A presidente da Suprema Corte do LHC, Alia Neelam, considerou o pedido do jovem advogado um “caso contestado”. O Cartório do LHC contestou a manutenção da petição e questionou a situação legal (direito de entrar com uma ação judicial) alimentando a questão.
Durante a audiência, o Chefe de Justiça perguntou ao advogado do peticionário, Sr. Amir Saeed Lone, como o seu cliente era uma parte prejudicada neste assunto.
O juiz-chefe do LHC destacou que a Agência Federal de Investigação (FIA), o Ministério Público, não recorreu do veredicto de absolvição de primeira instância.
Em resposta ao questionamento do tribunal, o advogado disse que o veredicto foi emitido em dezembro de 2022, embora estivessem disponíveis provas importantes do caso. Ele alegou que a FIA conspirou com o réu para garantir sua absolvição em primeira instância.
O advogado argumentou ainda que assuntos de interesse público podem ser levados à Justiça mesmo que o assunto demore.
O Chefe de Justiça Neelam, no entanto, manteve a objeção levantada pelo Cartório.
Especialistas jurídicos dizem que recursos contra absolvições ou condenações em processos criminais só podem ser interpostos pela acusação ou pela defesa.
Em Novembro de 2020, a FIA indiciou o primeiro-ministro Shehbaz e os seus filhos (Sr. Hamza e Sr. Suleman Shehbaz) ao abrigo dos artigos 419, 420, 468, 471, 34 e 109 da Lei de Prevenção da Corrupção (ler com o artigo 3/4 da Lei de Prevenção do Branqueamento de Capitais de 2010).
Em Outubro de 2022, um tribunal especial absolveu o primeiro-ministro Shehbaz e o seu filho Hamza num caso de branqueamento de capitais, afirmando que não havia possibilidade de condenação mesmo que as provas recolhidas pela acusação durante a investigação tivessem sido registadas. Em julho de 2023, o tribunal de primeira instância também absolveu o Sr. Suleman.
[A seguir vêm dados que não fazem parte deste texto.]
(** C3: the pool is solvent.  In every history from deployment, in which other
    parties never take tokens out of the pool's account, the capital the pool
    books is covered by the tokens it holds, capital and shares are never
    negative (INV-1, INV-2), the shares outstanding are exactly the sum of the
    holders' shares and nobody holds more than all of them (INV-5), and the
    reentrancy lock is free between invocations. *)
Theorem pool_solvent me t0 (x : T) t w :
  (forall tok, 0 <= balance x tok me) -> run_where exec me (undisturbed me) t0 (fresh x) t w ->
  is_Some (Initialized (st w)) ->
  ReentrancyLock (st w) = false /\
  0 <= total_capital (accounting (st w)) /\ 0 <= total_shares (accounting (st w)) /\
  map_sum share (Shares (st w)) = total_shares (accounting (st w)) /\
  (forall a, 0 <= user_shares_of (st w) a <= total_shares (accounting (st w))) /\
  exists usdc, UsdcToken (st w) = Some usdc /\ total_capital (accounting (st w)) <= balance (ledgers (st w)) usdc me.
Proof.
  intros Hb Hr Hi. pose proof (run_pool_ok _ _ _ _ _ Hb Hr) as Hok.
  split; [apply Hok|]. split; [by apply (pl_capital _ _ Hok)|].
  pose proof (fun a => user_shares_range _ _ a Hok Hi) as Hsh.
  split; [specialize (Hsh 1%positive); lia|]. split; [by apply (pl_shares _ _ Hok)|]. split; [exact Hsh|].
  destruct (pl_usdc _ _ Hok Hi) as [u Hu]. exists u. split; [done|]. by apply (pl_solvent _ _ Hok).
Qed.

(** C23: nobody dilutes the providers (INV-4).  With shares minted and redeemed by
    SPEC.md's truncating formulas, in every reachable state with shares
    outstanding no successful call other than the payment of a claim lowers the
    capital behind a share: depositing, withdrawing, selling and expiring
    policies, and the administration all keep or raise capital per share (stated
    by cross-multiplication, so without rounding). *)
Theorem share_price_monotone me t0 x t w env msg w' :
  (forall tok, 0 <= balance x tok me) -> run_where exec me (undisturbed me) t0 (fresh x) t w ->
  is_Some (Initialized (st w)) -> exec msg env w = Ok tt w' -> (forall i, msg <> MClaim i) ->
  0 < total_shares (accounting (st w)) ->
  total_capital (accounting (st w)) * total_shares (accounting (st w')) <=
  total_capital (accounting (st w')) * total_shares (accounting (st w)).
Proof.
  intros Hb Hr Hi Hx Hno Hpos. pose proof (run_pool_ok _ _ _ _ _ Hb Hr) as Hok.
  pose proof (pl_capital _ _ Hok Hi) as Hc.
  destruct msg; try (
    destruct (pool_admin_ok _ _ _ _ Hx I) as (_&Ha&_); rewrite Ha; lia).
  all: apply external_ok in Hx as [_ Hx].
  all: try match type of Hx with (_ ≫= _) _ _ = _ => apply bind_ok in Hx as (r&w1&Hx&[_ ->]%ret_ok) end.
  - apply init_ok in Hx as (Hn&_). rewrite Hn in Hi. by destruct Hi.
  - apply provide_ok in Hx as (_&_&Hn&Hs&Ha&_). apply shares_fair in Hs as [_ Hv]; simpl in *; [|lia..].
    rewrite Ha. simpl. specialize (Hv Hpos). nia.
  - apply withdraw_ok in Hx as (_&_&Hn&_&Hv&Ha&_). apply withdrawal_fair in Hv as (_&_&Hv); simpl in *; [|lia..].
    rewrite Ha. simpl. nia.
  - apply buy_ok in Hx as (_&_&_&_&cov&prem&_&_&Ha&_&_&_&Hm&_). apply moved_balance in Hm as (u&_&Hp&_).
    rewrite Ha. simpl. nia.
  - by destruct (Hno policy_id).
  - apply expire_ok in Hx as (p&_&_&_&Ha&_). rewrite Ha. simpl. lia.
  - apply modify_ok in Hx as ->. simpl. unfold accounting. simpl. lia.
Qed.

(** A deposit withdrawn at once returns at most what was put in. *)
Lemma deposit_round_trip me p n env env' w r w1 out w2 :
  pool_ok me (st w) -> 0 < total_shares (accounting (st w)) ->
  provide_capital p n env w = Ok r w1 -> withdraw_capital p r env' w1 = Ok out w2 -> out <= n.
Proof.
  intros Hok Hs Hp Hw. apply provide_ok in Hp as (_&Hi&Hn&Hc&Ha&_). pose proof (pl_capital _ _ Hok Hi).
  apply shares_fair in Hc as [Hr Hv]; simpl in *; [|lia..]. specialize (Hv Hs).
  apply withdraw_ok in Hw as (_&_&Hr'&_&Hq&_). apply withdrawal_fair in Hq as (_&Ho&Hq); simpl in *; rewrite ?Ha; simpl; [|lia..].
  rewrite Ha in Hq. simpl in Hq. nia.
Qed.
(* ===== verification/Bounty.v ===== *)
(** * RefractBountyEscrow

    [bounty/src/lib.rs]: the bug bounty escrow with its three payout paths: the
    immediate award, the payout a recipient pulls, and the award against a
    commitment that is claimed by revealing its preimage.  The file this
    development works from ends in the views; every entrypoint above them is
    there.  The private helpers after the cut are the class [BountyHelpers], with
    the storage entries they read as laws ([BountyHelperLaws]); the screening
    entrypoints, also after it, are the message [MScreen], an arbitrary change of
    the screening entries.  The SHA-256 of a preimage is a parameter.  The
    lifetimes of entries ([bump_persistent]) are the host's. *)

From S2P Require Import Prelude Math Host Tokens.
Open Scope Z_scope.

Definition DEFAULT_BINDING_TTL_SECS : u64 := 30 * 24 * 60 * 60.

Inductive ScreeningStatus := Allowed | Blocked.
#[export] Instance Screening_dec : EqDecision ScreeningStatus.
Proof. solve_decision. Defined.

Record AwardRecord := mkAward { aw_researcher : Address; aw_amount : i128; aw_report : Hash; aw_timestamp : u64 }.

Inductive PayoutStatus := Pending | Claimed | Swept.
#[export] Instance PayoutStatus_dec : EqDecision PayoutStatus.
Proof. solve_decision. Defined.

Record PayoutRecord := mkPayout {
  recipient : Address;
  pay_token : Address;
  amount : i128;
  deadline : u64;
  status : PayoutStatus }.
#[export] Instance eta_Payout : Eta PayoutRecord := fun r => mkPayout (recipient r) (pay_token r) (amount r) (deadline r) (status r).

Inductive CommitmentAwardStatus := CAwarded | CClaimed.
#[export] Instance CommitmentAwardStatus_dec : EqDecision CommitmentAwardStatus.
Proof. solve_decision. Defined.

Record PayoutBindingRecord := mkBinding { owner : Address; payout_address : Address; registered_at : u64; expires_at : u64 }.
#[export] Instance eta_Binding : Eta PayoutBindingRecord := fun b =>
  mkBinding (owner b) (payout_address b) (registered_at b) (expires_at b).

Record CommitmentAwardRecord := mkCAward {
  c_report : Hash;
  c_commitment : Hash;
  c_amount : i128;
  awarded_at : u64;
  c_status : CommitmentAwardStatus }.
#[export] Instance eta_CAward : Eta CommitmentAwardRecord := fun a =>
  mkCAward (c_report a) (c_commitment a) (c_amount a) (awarded_at a) (c_status a).

Inductive BountyError :=
| AlreadyInitialized | NotInitialized | InvalidAmount | InsufficientBalance | Unauthorized | DuplicateReport
| PayoutNotFound | NotRecipient | PayoutAlreadySettled | DeadlineNotReached | InvalidDeadline | RecipientNotAllowed
| CommitmentAlreadyUsed | BindingNotFound | BindingExpired | NotBindingOwner | InvalidPreimage | AddressFrozen
| CommitmentMismatch.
O tribunal também instruiu o Diretor Geral do Departamento de Estabelecimento a iniciar um processo contra o ex-Conselheiro de Responsabilidade do Primeiro Ministro Mirza Shahzad Akbar e funcionários da FIA por iniciarem acusações frívolas e infundadas contra o Primeiro Ministro Shehbaz e outros suspeitos no caso.
O Sr. Akbar também entrou com um recurso junto ao LHC contestando a ordem do tribunal de primeira instância. No entanto, em 2025, seu recurso foi negado provimento por não acusação.